* **To do**
Every line below between the one holding "n ← checked_s32 (curr_size_x" and the one holding "s ← initializePosn s inc;", inclusive, should be copied exactly, and no other line.

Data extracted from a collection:
● ● ● ● ●
(** Functional updates. *)
Section setters.
Context (s : ThetaStar).
Definition set_ends (src dst : Z * Z) : ThetaStar :=
  mkThetaStar src dst (ts_costmap_ s) (w_traversal_cost_ s) (w_euc_cost_ s) (w_heuristic_cost_ s) (how_many_corners_ s) (allow_unknown_ s)
    (ts_size_x_ s) (ts_size_y_ s) (node_position_ s) (nodes_data_ s) (nodes_capacity_ s) (queue_ s) (index_generated_ s) (nodes_opened s).
Definition set_weights (euc traversal heuristic : spec_float) (corners : Z) (allow_unknown : bool) : ThetaStar :=
  mkThetaStar (src_ s) (dst_ s) (ts_costmap_ s) traversal euc heuristic corners allow_unknown
    (ts_size_x_ s) (ts_size_y_ s) (node_position_ s) (nodes_data_ s) (nodes_capacity_ s) (queue_ s) (index_generated_ s) (nodes_opened s).
Definition set_positions (size_x size_y : Z) (positions : list (option Z)) : ThetaStar :=
  mkThetaStar (src_ s) (dst_ s) (ts_costmap_ s) (w_traversal_cost_ s) (w_euc_cost_ s) (w_heuristic_cost_ s) (how_many_corners_ s) (allow_unknown_ s)
    size_x size_y positions (nodes_data_ s) (nodes_capacity_ s) (queue_ s) (index_generated_ s) (nodes_opened s).
Definition set_nodes (nodes : list tree_node) (capacity : Z) : ThetaStar :=
  mkThetaStar (src_ s) (dst_ s) (ts_costmap_ s) (w_traversal_cost_ s) (w_euc_cost_ s) (w_heuristic_cost_ s) (how_many_corners_ s) (allow_unknown_ s)
    (ts_size_x_ s) (ts_size_y_ s) (node_position_ s) nodes capacity (queue_ s) (index_generated_ s) (nodes_opened s).
Definition set_queue (queue : list Z) : ThetaStar :=
  mkThetaStar (src_ s) (dst_ s) (ts_costmap_ s) (w_traversal_cost_ s) (w_euc_cost_ s) (w_heuristic_cost_ s) (how_many_corners_ s) (allow_unknown_ s)
    (ts_size_x_ s) (ts_size_y_ s) (node_position_ s) (nodes_data_ s) (nodes_capacity_ s) queue (index_generated_ s) (nodes_opened s).
Definition set_counts (generated opened : Z) : ThetaStar :=
  mkThetaStar (src_ s) (dst_ s) (ts_costmap_ s) (w_traversal_cost_ s) (w_euc_cost_ s) (w_heuristic_cost_ s) (how_many_corners_ s) (allow_unknown_ s)
    (ts_size_x_ s) (ts_size_y_ s) (node_position_ s) (nodes_data_ s) (nodes_capacity_ s) (queue_ s) generated opened.
End setters.

(** [f] after [n] doubles. *)
Definition f_09 : spec_float := f_lit 8106479329266893 (-53).

Definition ThetaStar_new (costmap : Costmap2D) : ThetaStar :=
  mkThetaStar (0, 0) (0, 0) costmap f_one (f_of_Z 2) f_one 8 true 0 0 [] [] 0 [] 0 0.

(** The priority queue of the open list is a heap of pointers that compares
    the costs of the nodes pointed to at the time of the call. The search
    changes the costs of nodes that are in the queue, which the standard
    library does not allow; all that is supposed is that its implementation
    only rearranges the pointers. *)
Class OpenList := {
  heap_push : (Z -> spec_float) -> Z -> list Z -> list Z;
  heap_pop : (Z -> spec_float) -> list Z -> option (Z * list Z);
}.

Class OpenListLaws (H : OpenList) : Prop := {
  heap_push_perm key a q : heap_push key a q ≡ₚ a :: q;
  heap_pop_perm key q : q <> [] -> exists a q', heap_pop key q = Some (a, q') /\ q ≡ₚ a :: q';
}.

Section theta_star.
Context {heap : OpenList} (hypot : spec_float -> spec_float -> spec_float).

(** ** Costs *)

Definition cell_cost (m : Costmap2D) (cx cy : Z) : option Z := Costmap2D.getCost m (u32 cx) (u32 cy).

(** The cost of a cell, scaled. *)
Definition scaled_cost (c : Z) : spec_float := fadd (f_of_Z 26) (fmul f_09 (f_of_Z c)).
Definition getCost (s : ThetaStar) (cx cy : Z) : option spec_float := c ← cell_cost (ts_costmap_ s) cx cy; Some (scaled_cost c).

Definition isSafe (s : ThetaStar) (cx cy : Z) : option bool :=
  c ← cell_cost (ts_costmap_ s) cx cy; Some ((c =? UNKNOWN_COST) && allow_unknown_ s || (c <=? MAX_NON_OBSTACLE_COST)).

Definition traversal (s : ThetaStar) (curr_cost : spec_float) : spec_float :=
  fdiv (fdiv (fmul (fmul (w_traversal_cost_ s) curr_cost) curr_cost) (f_of_Z MAX_NON_OBSTACLE_COST)) (f_of_Z MAX_NON_OBSTACLE_COST).

(** The overload that adds the traversal cost. *)
Definition isSafe_cost (s : ThetaStar) (cx cy : Z) (cost : spec_float) : option (bool * spec_float) :=
  curr_cost ← getCost s cx cy;
  c ← cell_cost (ts_costmap_ s) cx cy;
  if (c =? UNKNOWN_COST) && allow_unknown_ s || fle curr_cost (f_of_Z MAX_NON_OBSTACLE_COST) then
    let curr_cost := if c =? UNKNOWN_COST then f_of_Z (OCCUPIED_COST - 1) else curr_cost in
    Some (true, fadd cost (traversal s curr_cost))
  else Some (false, cost).

Definition getTraversalCost (s : ThetaStar) (cx cy : Z) : option spec_float := curr_cost ← getCost s cx cy; Some (traversal s curr_cost).

Definition getEuclideanCost (s : ThetaStar) (ax ay bx by_ : Z) : option spec_float :=
  dx ← checked_s32 (ax - bx); dy ← checked_s32 (ay - by_); Some (fmul (w_euc_cost_ s) (hypot (f_of_Z dx) (f_of_Z dy))).

Definition getHCost (s : ThetaStar) (cx cy : Z) : option spec_float :=
  dx ← checked_s32 (cx - fst (dst_ s)); dy ← checked_s32 (cy - snd (dst_ s)); Some (fmul (w_heuristic_cost_ s) (hypot (f_of_Z dx) (f_of_Z dy))).

Definition withinLimits (s : ThetaStar) (cx cy : Z) : bool := (0 <=? cx) && (cx <? ts_size_x_ s) && (0 <=? cy) && (cy <? ts_size_y_ s).

Definition isGoal (s : ThetaStar) (n : tree_node) : bool := (tn_x n =? fst (dst_ s)) && (tn_y n =? snd (dst_ s)).

Definition isUnsafeToPlan (s : ThetaStar) : option bool :=
  a ← isSafe s (fst (src_ s)) (snd (src_ s));
  if negb a then Some true else b ← isSafe s (fst (dst_ s)) (snd (dst_ s)); Some (negb b).

(** ** The line of sight *)

(** The state of the walk: the cell, the accumulator, the cost, and whether
    the line was free so far. *)
Record los := mkLos { los_x : Z; los_y : Z; los_f : Z; los_cost : spec_float; los_free : bool }.

(** A round along the axis in which the line is longer; [at_] is [isSafe],
    with the coordinates in the order of the axes. *)
Definition los_step (at_ : Z -> Z -> spec_float -> option (bool * spec_float)) (dx dy sx sy u_x u_y x1 : Z) (st : los) : option (ctl los) :=
  let '(mkLos cx cy f cost _) := st in
  if cx =? x1 then Some (Break (mkLos cx cy f cost true))
  else
    f ← checked_s32 (f + dy);
    '(ok, cy, f, cost) ←
      (if dx <=? f then
         '(ok, cost) ← at_ (cx + u_x) (cy + u_y) cost;
         Some (if ok : bool then (true, cy + sy, f - dx, cost) else (false, cy, f, cost))
       else Some (true, cy, f, cost));
    if negb ok then Some (Break (mkLos cx cy f cost false))
    else
      '(ok, cost) ← (if negb (f =? 0) then at_ (cx + u_x) (cy + u_y) cost else Some (true, cost));
      if negb ok then Some (Break (mkLos cx cy f cost false))
      else
        '(ok, cost) ←
          (if dy =? 0 then
             '(ok, cost) ← at_ (cx + u_x) cy cost;
             if ok : bool then Some (true, cost) else at_ (cx + u_x) (cy - 1) cost
           else Some (true, cost));
        if negb ok then Some (Break (mkLos cx cy f cost false))
        else Some (Next (mkLos (cx + sx) cy f cost true)).

Definition los_along (at_ : Z -> Z -> spec_float -> option (bool * spec_float)) (dx dy sx sy u_x u_y x0 y0 x1 : Z) : option (bool * spec_float) :=
  st ← loop (S (Z.to_nat dx)) (los_step at_ dx dy sx sy u_x u_y x1) (mkLos x0 y0 0 f_zero true);
  Some (los_free st, los_cost st).

Definition losCheck (s : ThetaStar) (x0 y0 x1 y1 : Z) : option (bool * spec_float) :=
  dy ← checked_s32 (y1 - y0); dy ← checked_s32 (Z.abs dy);
  dx ← checked_s32 (x1 - x0); dx ← checked_s32 (Z.abs dx);
  let sx := if x0 <? x1 then 1 else -1 in
  let sy := if y0 <? y1 then 1 else -1 in
  let u_x := Z.quot (sx - 1) 2 in
  let u_y := Z.quot (sy - 1) 2 in
  if dy <=? dx then los_along (isSafe_cost s) dx dy sx sy u_x u_y x0 y0 x1
  else los_along (fun a b => isSafe_cost s b a) dy dx sy sx u_y u_x y0 x0 y1.

(** ** The search *)

Definition node_at (s : ThetaStar) (i : Z) : option tree_node := aget (nodes_data_ s) i.
Definition put_node (s : ThetaStar) (i : Z) (n : tree_node) : option ThetaStar := nodes ← aset (nodes_data_ s) i n; Some (set_nodes s nodes (nodes_capacity_ s)).

(** The cost the heap compares. *)
Definition node_key (s : ThetaStar) (i : Z) : spec_float := match node_at s i with Some n => tn_f n | None => INF_COST end.

Definition posn_index (s : ThetaStar) (cx cy : Z) : option Z := a ← checked_s32 (ts_size_x_ s * cy); checked_s32 (a + cx).
Definition addIndex (s : ThetaStar) (cx cy node_this : Z) : option ThetaStar :=
  i ← posn_index s cx cy; p ← aset (node_position_ s) i (Some node_this); Some (set_positions s (ts_size_x_ s) (ts_size_y_ s) p).
Definition getIndex (s : ThetaStar) (cx cy : Z) : option (option Z) := i ← posn_index s cx cy; aget (node_position_ s) i.

(** There are no more nodes than cells, a number that fits an [int]. *)
Definition addToNodesData (s : ThetaStar) (id_this : Z) : option ThetaStar :=
  if alen (nodes_data_ s) <=? id_this then
    if (alen (nodes_data_ s) <? nodes_capacity_ s) || (alen (nodes_data_ s) =? 0) then
      Some (set_nodes s (nodes_data_ s ++ [blank_node]) (Z.max (nodes_capacity_ s) (alen (nodes_data_ s) + 1)))
    else None
  else put_node s id_this blank_node.

Definition initializePosn (s : ThetaStar) (size_inc : Z) : option ThetaStar :=
  p ← (match node_position_ s with
       | [] => Some []
       | _ :: _ => n ← checked_s32 (ts_size_x_ s * ts_size_y_ s); for_range 0 n (fun i p => aset p i None) (node_position_ s)
       end);
  Some (set_positions s (ts_size_x_ s) (ts_size_y_ s) (p ++ anew size_inc None)).

Definition resetContainers (s : ThetaStar) : option ThetaStar :=
  let s := set_counts s 0 (nodes_opened s) in
  let last_size_x := ts_size_x_ s in
  let last_size_y := ts_size_y_ s in
  let curr_size_x := s32 (size_x_ (ts_costmap_ s)) in
  let curr_size_y := s32 (size_y_ (ts_costmap_ s)) in
  s ← (if negb (last_size_x =? curr_size_x) || negb (last_size_y =? curr_size_y) then
         n ← checked_s32 (curr_size_x * curr_size_y);
         if s32 (alen (node_position_ s)) <? n then
           last ← checked_s32 (last_size_y * last_size_x);
           inc ← checked_s32 (n - last);
           s ← initializePosn s inc;
           Some (set_nodes s (nodes_data_ s) (Z.max (nodes_capacity_ s) n))
         else initializePosn s 0
       else initializePosn s 0);
  Some (set_positions s curr_size_x curr_size_y (node_position_ s)).

Definition resetParent (s : ThetaStar) (curr : Z) : option ThetaStar :=
  n ← node_at s curr;
  s ← put_node s curr (mkNode (tn_x n) (tn_y n) (tn_g n) (tn_h n) (parent_id n) false (tn_f n));
  n ← node_at s curr;
  curr_par ← parent_id n;
  p ← node_at s curr_par;
  maybe_par ← parent_id p;
  q ← node_at s maybe_par;
  '(free, los_cost) ← losCheck s (tn_x n) (tn_y n) (tn_x q) (tn_y q);
  if free : bool then
    euc ← getEuclideanCost s (tn_x n) (tn_y n) (tn_x q) (tn_y q);
    let g_cost := fadd (fadd (tn_g q) euc) los_cost in
    if flt g_cost (tn_g n) then
      put_node s curr (mkNode (tn_x n) (tn_y n) g_cost (tn_h n) (Some maybe_par) (is_in_queue n) (fadd g_cost (tn_h n)))
    else Some s
  else Some s.

(** The node of a cell, made when there is none. *)
Definition find_node (s : ThetaStar) (mx my : Z) : option (ThetaStar * Z) :=
  m ← getIndex s mx my;
  match m with
  | Some m_id => Some (s, m_id)
  | None =>
      let m_id := index_generated_ s in
      s ← addToNodesData s m_id;
      s ← addIndex s mx my m_id;
      Some (set_counts s (m_id + 1) (nodes_opened s), m_id)
  end.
● ● ● ● ●
* **Task result**
         n ← checked_s32 (curr_size_x * curr_size_y);
         if s32 (alen (node_position_ s)) <? n then
           last ← checked_s32 (last_size_y * last_size_x);
           inc ← checked_s32 (n - last);
           s ← initializePosn s inc;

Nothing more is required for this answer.